Tuesday, December 26, 2006

Dear Santa,

I am a little tired of having to trudge through the streets with an umbrella in tow. Or listening to the sounds of the wipers when I am driving. I am also a little bleary from trying to focus through the water curtains. My laundry simply won't dry, my floor feels damp all the time and my knee aches from all the moisture.

I had to countdown in a plane because my flight back home was delayed due to continuous showers. The only one I could wish merry christmas at clock strike was a grumpy young chap who was engrossed in his in-flight movie, or the screaming baby at the cot. Otherwise I have to fall asleep to wish my neighbours in their dreams.

I know having the rain is kinda romantic, but I wish to date the sun once a while.

Monday, December 25, 2006

I finally came back from my overseas trip to Hong Kong and China.

I love the vibes everytime I am at Hong Kong. Even though my recent stint is only for a few hours, and I hardly went to the city. The thought of being in Hong Kong is exciting enough. I love busy streets, the roadside hawkers. The picture of dilapidated buildings rubbing shoulders with modernistic ones never fails to amuse me; how the old and new could co-exist on a small plot of land. I like the food, the language, the people. It gives people a sense that there are plenty of opportunities in Hong Kong.

I am very amused at how all the shops could be crammed in a district, selling the same thing. Everyone seems perfectly contented that they are selling the same thing as the person next door, and the door after, and the following door... There is no product differentiation. I was confused on which shop to go. Having heard about the predatory instincts of the Chinese, I decided to adopt the "go for the honest looking attendant approach". Even then, I was told that I still overpaid for most products. Bleah...

The efficacy of the Chinese people impressed me. I remember seeing a building in cement and steel during a recent trip to Guangzhou. Now I find the building operating in full swing, with most of the shop spaces occupied! Midwivery of a building in just a mere span of three months!!! No wonder China have been the buzz word on the mouths of people... The pace of growth was simply amazing.

Looks like keeping that competitive edge is a little harder than it used to be.

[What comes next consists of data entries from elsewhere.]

(** What an iteration adds: the cursors move forward, at least one of
    them, and the new segments show the entries the cursors passed.  At
    most one of them is unchanged, and it stands for a pair of passed
    positions holding the same token. *)
Lemma rule_advance st st' :
  rule left right st st' → ci st ≤ length left → cj st ≤ length right →
  ∃ delta,
    result st' = result st ++ delta ∧
    ci st ≤ ci st' ≤ length left ∧ cj st ≤ cj st' ≤ length right ∧
    originalOf delta = take (ci st' - ci st) (drop (ci st) left) ∧
    modifiedOf delta = take (cj st' - cj st) (drop (cj st) right) ∧
    (matchedOf delta = [] ∨
     ∃ p q t, matchedOf delta = [t] ∧
       ci st ≤ p < ci st' ∧ cj st ≤ q < cj st' ∧
       left !! p = Some t ∧ right !! q = Some t).
Proof.
  intros Hr Hi Hj.
  destruct Hr as [i j res t ? Ht|i j res t ? Ht|i j res t Hl Hr
                 |i j res cl cr k Hl Hr ? Hk|i j res cl cr k Hl Hr ? ? Hk
                 |i j res cl cr Hl Hr ? ? ?]; simpl in *; eexists; (split; [done|]).
  - pose proof (lookup_lt_Some _ _ _ Ht).
    rewrite Nat.sub_diag, (take_drop_one _ _ _ Ht). split_and!; try done; try lia.
    by left.
  - pose proof (lookup_lt_Some _ _ _ Ht).
    rewrite Nat.sub_diag, (take_drop_one _ _ _ Ht). split_and!; try done; try lia.
    by left.
  - pose proof (lookup_lt_Some _ _ _ Hl). pose proof (lookup_lt_Some _ _ _ Hr).
    rewrite (take_drop_one _ _ _ Hl), (take_drop_one _ _ _ Hr).
    split_and!; try done; try lia.
    right. exists i, j, t. split_and!; try done; lia.
  - pose proof (lookup_lt_Some _ _ _ Hl).
    pose proof (firstAt_lt_length _ _ _ _ Hk). destruct Hk as (? & Hk & _).
    rewrite originalOf_app, modifiedOf_app, matchedOf_app.
    rewrite originalOf_segments, modifiedOf_segments, matchedOf_segments by done.
    rewrite (take_drop_one _ _ _ Hl), (take_drop_snoc _ j k cl) by (done || lia).
    split_and!; try done; try lia.
    right. exists i, k, cl. split_and!; try done; lia.
  - pose proof (lookup_lt_Some _ _ _ Hr).
    pose proof (firstAt_lt_length _ _ _ _ Hk). destruct Hk as (? & Hk & _).
    rewrite originalOf_app, modifiedOf_app, matchedOf_app.
    rewrite originalOf_segments, modifiedOf_segments, matchedOf_segments by done.
    rewrite (take_drop_one _ _ _ Hr), (take_drop_snoc _ i k cr) by (done || lia).
    split_and!; try done; try lia.
    right. exists k, j, cr. split_and!; try done; lia.
  - pose proof (lookup_lt_Some _ _ _ Hl). pose proof (lookup_lt_Some _ _ _ Hr).
    rewrite (take_drop_one _ _ _ Hl), (take_drop_one _ _ _ Hr).
    split_and!; try done; try lia.
    by left.
Qed.

(** Every iteration moves cursor [i], cursor [j] or both forward, and
    none back. *)
Lemma rule_forward st st' :
  rule left right st st' →
  ci st ≤ ci st' ∧ cj st ≤ cj st' ∧ ci st + cj st < ci st' + cj st'.
Proof.
  intros [| | |? ? ? ? ? ? ? ? ? (? & _)|? ? ? ? ? ? ? ? ? ? (? & _)|]; simpl; lia.
Qed.

Lemma rule_remaining st st' :
  rule left right st st' → remaining left right st' < remaining left right st.
Proof.
  unfold remaining.
  intros [? ? ? ? ? Ht|? ? ? ? ? Ht|? ? ? ? Hl Hr|? ? ? ? ? ? Hl Hr ? (? & _)
         |? ? ? ? ? ? Hl Hr ? ? (? & _)|? ? ? ? ? Hl Hr]; simpl;
    lookup_bounds; lia.
Qed.

Lemma ascending_snoc ms m i j :
  ascending ms → Forall (λ m', m'.1 < i ∧ m'.2 < j) ms →
  i ≤ m.1 → j ≤ m.2 → ascending (ms ++ [m]).
Proof.
  intros Hasc Hall ? ? a b m1 m2 Hab Ha Hb.
  apply lookup_app_Some in Hb as [Hb|[? Hb]].
  - rewrite lookup_app_l in Ha by (apply lookup_lt_Some in Hb; lia). eauto.
  - apply list_lookup_singleton_Some in Hb as [? <-].
    rewrite lookup_app_l in Ha by lia.
    rewrite Forall_lookup in Hall. destruct (Hall _ _ Ha). lia.
Qed.

Lemma rule_aligned st st' :
  rule left right st st' → aligned left right st → aligned left right st'.
Proof.
  intros Hr [Hi Hj Ho Hm (ms & Hms & Hasc & Hlt)].
  destruct (rule_advance _ _ Hr Hi Hj)
    as (delta & Hres & ? & ? & Hdo & Hdm & Hmatch).
  split; [lia|lia|..].
  - rewrite Hres, originalOf_app, Ho, Hdo, take_take_drop. f_equal. lia.
  - rewrite Hres, modifiedOf_app, Hm, Hdm, take_take_drop. f_equal. lia.
  - rewrite Hres, matchedOf_app.
    destruct Hmatch as [->|(p & q & t & -> & ? & ? & ? & ?)].
    + exists ms. rewrite app_nil_r. split_and!; [done..|].
      eapply Forall_impl; [done|]. simpl. lia.
    + exists (ms ++ [(p, q)]). split_and!.
      * apply Forall2_app; [done|]. by repeat constructor.
      * eapply ascending_snoc; [done..| |]; simpl; lia.
      * apply Forall_app. split; [|repeat constructor; simpl; lia].
        eapply Forall_impl; [done|]. simpl. lia.
Qed.

Lemma start_aligned : aligned left right start.
Proof.
  split; simpl; try lia; try done.
  exists []. split_and!; [constructor| |constructor].
  intros a b m n _ Ha. by rewrite lookup_nil in Ha.
Qed.

(** The loop is left after at most [remaining] iterations. *)
Lemma loop_runs fuel st :
  remaining left right st ≤ fuel →
  runs left right st (loop fuel left right st).
Proof.
  revert st. induction fuel as [|fuel IH]; intros st Hf; simpl.
  - apply runs_exit, continues_false. unfold remaining in Hf. lia.
  - destruct (continues left right st) eqn:Hc; [|by apply runs_exit].
    apply runs_iter; [done|]. apply IH.
    pose proof (rule_remaining _ _ (body_rule _ _ _ Hc)). lia.
Qed.

Lemma runs_functional st st1 st2 :
  runs left right st st1 → runs left right st st2 → st1 = st2.
Proof.
  intros H1. revert st2. induction H1 as [st Hc|st st' Hc _ IH]; intros st2 H2.
  - destruct H2 as [|? ? Hc']; [done|congruence].
  - destruct H2 as [? Hc'|]; [congruence|by apply IH].
Qed.

Lemma runs_aligned st st' :
  runs left right st st' → aligned left right st →
  aligned left right st' ∧ ci st' = length left ∧ cj st' = length right.
Proof.
  induction 1 as [st Hc|st st' Hc _ IH]; intros Hal.
  - apply continues_false in Hc. destruct Hal. split; [by split|lia].
  - apply IH. eapply rule_aligned; [by apply body_rule|done].
Qed.

(** More fuel than the entries that remain changes nothing. *)
Lemma loop_fuel fuel st :
  remaining left right st ≤ fuel →
  loop fuel left right st = loop (remaining left right st) left right st.
Proof.
  intros Hf. eapply runs_functional; by apply loop_runs.
Qed.

Lemma computeDiff_runs :
  ∃ st, runs left right start st ∧ result st = computeDiff left right.
Proof.
  eexists. split; [|done]. apply loop_runs. unfold remaining. simpl. lia.
Qed.

Lemma computeDiff_aligned :
  ∃ st, result st = computeDiff left right ∧ aligned left right st ∧
        ci st = length left ∧ cj st = length right.
Proof.
  destruct computeDiff_runs as (st & Hruns & Hres).
  exists st. split; [done|]. eapply runs_aligned; [done|apply start_aligned].
Qed.

Lemma computeDiff_original : originalOf (computeDiff left right) = left.
Proof.
  destruct computeDiff_aligned as (st & <- & Hal & Hi & _).
  rewrite (al_original _ _ _ Hal), Hi. by apply take_ge.
Qed.

Lemma computeDiff_modified : modifiedOf (computeDiff left right) = right.
Proof.
  destruct computeDiff_aligned as (st & <- & Hal & _ & Hj).
  rewrite (al_modified _ _ _ Hal), Hj. by apply take_ge.
Qed.
End Loop.

(** ** [trim] and [split] *)

Lemma trimStart_nil s : trimStart s = [] ↔ Forall (λ c, is_ws c = true) s.
Proof.
  induction s as [|c s IH]; simpl; [by split|].
  destruct (is_ws c) eqn:Hc.
  - rewrite IH. split; [by constructor|by inversion 1].
  - split; [done|]. inversion 1; congruence.
Qed.

Lemma trimStart_Forall s :
  Forall (λ c, is_ws c = true) (trimStart s) → Forall (λ c, is_ws c = true) s.
Proof.
  induction s as [|c s IH]; simpl; [done|].
  destruct (is_ws c) eqn:Hc; [|done]. intros. constructor; auto.
Qed.

(** A string trims to the empty string exactly when it is empty or holds
    white space only. *)
Lemma trim_nil s : trim s = [] ↔ Forall (λ c, is_ws c = true) s.
Proof.
  unfold trim, trimEnd. split.
  - intros H. apply (f_equal reverse) in H. rewrite reverse_involutive in H.
    change (reverse []) with (@nil char16) in H.
    apply trimStart_nil in H. rewrite Forall_reverse in H.
    by apply trimStart_Forall.
  - intros H. apply trimStart_nil in H. rewrite H. done.
Qed.

Lemma split_concat s :
  (∀ word, concat (split_word word s) = word ++ s) ∧
  (∀ run, concat (split_sep run s) = run ++ s).
Proof.
  induction s as [|c s [IHw IHs]]; simpl.
  - split; intros; by rewrite ?app_nil_r.
  - split; intros; destruct (is_ws c); simpl;
      rewrite ?IHw, ?IHs, <-?app_assoc; done.
Qed.

Lemma split_length s :
  (∀ word, 0 < length (split_word word s)) ∧
  (∀ run, 0 < length (split_sep run s)).
Proof.
  induction s as [|c s [IHw IHs]]; simpl.
  - split; intros; simpl; lia.
  - split; intros; destruct (is_ws c); simpl; auto with lia.
Qed.
Lemma last_app_run {A} (P : A → Prop) (before run : list A) c :
  Forall P run → run ≠ [] → last (before ++ run) = Some c → P c.
Proof.
  intros Hr Hne. rewrite last_app.
  destruct (last run) as [c'|] eqn:Hl; [|by apply last_None in Hl].
  intros [= <-]. apply last_Some_elem_of in Hl.
  rewrite Forall_forall in Hr. auto.
Qed.

Lemma non_ws_false c : non_ws c = false ↔ is_ws c = true.
Proof. unfold non_ws. by destruct (is_ws c). Qed.

Lemma non_ws_true c : non_ws c = true ↔ is_ws c = false.
Proof. unfold non_ws. by destruct (is_ws c). Qed.

Lemma split_runs s :
  (∀ before word pre t post,
     Forall (λ c, non_ws c = true) word →
     (∀ c, last before = Some c → non_ws c = false) →
     (word = [] → before = []) →
     split_word word s = pre ++ t :: post →
     if Nat.even (length pre)
     then maximal_run non_ws (before ++ concat pre) t (concat post) ∧
          (t = [] → pre = [] ∧ word = [] ∨ post = [])
     else maximal_run is_ws (before ++ concat pre) t (concat post) ∧ t ≠ []) ∧
  (∀ before run pre t post,
     Forall (λ c, is_ws c = true) run → run ≠ [] →
     (∀ c, last before = Some c → is_ws c = false) →
     split_sep run s = pre ++ t :: post →
     if Nat.odd (length pre)
     then maximal_run non_ws (before ++ concat pre) t (concat post) ∧
          (t = [] → post = [])
     else maximal_run is_ws (before ++ concat pre) t (concat post) ∧ t ≠ []).
Proof.
  induction s as [|c s [IHw IHs]]; simpl.
  - split.
    + intros before word [|? [|? ?]] t post Hw Hb Hnil [= ]; simplify_eq/=.
      rewrite app_nil_r. split; [by split_and!|auto].
    + intros before run [|? [|? [|? ?]]] t post Hr Hne Hb [= ]; simplify_eq/=.
      * rewrite app_nil_r. split; [by split_and!|done].
      * rewrite !app_nil_r. split; [|done]. split_and!; [done| |done].
        intros c ?. apply non_ws_false.
        by eapply (last_app_run (λ c, is_ws c = true)).
  - split.
    + intros before word pre t post Hw Hb Hnil. destruct (is_ws c) eqn:Hc.
      * destruct pre as [|p pre]; intros Heq; injection Heq as ? Heq; subst.
        -- simpl. rewrite app_nil_r. split; [|auto]. split_and!; [done..|].
           rewrite (proj2 (split_concat s)). simpl. intros ? [= <-].
           by apply non_ws_false.
        -- rewrite length_cons, Nat.even_succ, concat_cons, app_assoc.
           eapply (IHs (before ++ p)) in Heq.
           ++ destruct (Nat.odd (length pre)); [|done].
              destruct Heq as [? ?]. split; [done|auto].
           ++ by repeat constructor.
           ++ done.
           ++ intros c' Hl. destruct (decide (p = [])) as [->|Hp].
              ** rewrite Hnil in Hl by done. done.
              ** apply non_ws_true.
                 by eapply (last_app_run (λ c, non_ws c = true)).
      * intros H. eapply (IHw before) in H.
        -- destruct (Nat.even (length pre)); [|done].
           destruct H as [? Ht]. split; [done|]. intros Hte.
           destruct (Ht Hte) as [[_ Hw']|?]; [by destruct word|by right].
        -- apply Forall_app. split; [done|]. repeat constructor. by apply non_ws_true.
        -- done.
        -- by intros [? ?]%app_eq_nil.
    + intros before run pre t post Hr Hne Hb. destruct (is_ws c) eqn:Hc.
      * intros H. eapply (IHs before) in H; [done|..|done].
        -- apply Forall_app. split; [done|]. by repeat constructor.
        -- by intros [? ?]%app_eq_nil.
      * destruct pre as [|p pre]; intros Heq; injection Heq as ? Heq; subst.
        -- simpl. rewrite app_nil_r. split; [|done]. split_and!; [done..|].
           rewrite (proj1 (split_concat s)). simpl. by intros ? [= <-].
        -- rewrite length_cons, Nat.odd_succ, concat_cons, app_assoc.
           eapply (IHw (before ++ p)) in Heq.
           ++ destruct (Nat.even (length pre)); [|done].
              destruct Heq as [? Ht]. split; [done|]. intros [[? ?]|]%Ht; done.
           ++ repeat constructor. by apply non_ws_true.
           ++ intros c' Hl. apply non_ws_false.
              by eapply (last_app_run (λ c, is_ws c = true)).
           ++ done.
Qed.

I need to rest from all the walking during the last trip. I could feel the blisters now.

Sunday, December 17, 2006

I have been bitching about being alone for the longest time.

Yet everytime love knocks on the door, I get all jittery and take flight.

There is something as being too nice after all.

It feels nice to know that I am still lovable, but I just can't reciprocate.

Now, I don't know how to reply the sender. I feel all guilty about it.

I am not ready to accept love. I am not ready to love.

Saturday, December 16, 2006

You know it is chirstmas when:

1. Orchard road starts to light up in their fantastic best, only to make me feel like deepavali
2. buildings start to dress themselves up
3. it takes an hour to drive from Orchard to Plaza Singapura
4. your workplace seems to be dominated by spirits more than people, bulgeoning proportions of co-workers calling in sick
5. wish well cards start finding their way into the mailbox

Somehow it just don't feel so christmasy this year. Maybe cos Santa's been putting coal in my stocking.

Santa, I have been a good boy this year.

Monday, December 11, 2006

yay...

My new washing machine is here. Together with the iron and ironing board. My home finally have everything it needs.

Doing housework was never my forte. But hey presto, the electronic wonders of the modern times are simply cool. I am not looking forward to pressing out the linen creases though. :(

I am just waiting for the day when I can get a robot that cleans up the room at the push of a button.

Sunday, December 10, 2006

I haven't spent time in the bookstore for a long time.

I missed the days of leafing through the latest prints on the shelf. Trying to figure which will be a good read to take me through the days in solitude. I remember how I used to just want to read in my younger days, missing hours of sleep just to live the life of the hero in the novel. I am sure that my failing eyesight had something to do with the inane pasttime. Yet somehow the passion to read never quite burn anymore since joining the workforce. The steady gait and the mounting stresses have killed the desire to enjoy a good literature.

I finally got to relived the inane act of wandering through the heaps of paperbacks this evening. Looking at the multitudes of titles on the shelves, I felt the joy of being lost in the world of words. My wandering eyes found rest on . Not too sure why the title caught my attention.

The book now lies on my bed. :)

Friday, December 08, 2006

The year is drawing to the close soon..

So soon... Soon enough for me to realise that I haven't achieved anything significant.

Procrestination has latched on to my life, and there seems no way to shake it off. I wish fervently that I could find drive for life. Yet I couldn't. I watch the days go by, gripe about my unhappiness but never do anything about it.

I shouldn't be making anymore resolutions next year. I know that I am not going to fulfil them anyway. I will only feel sad about not making them.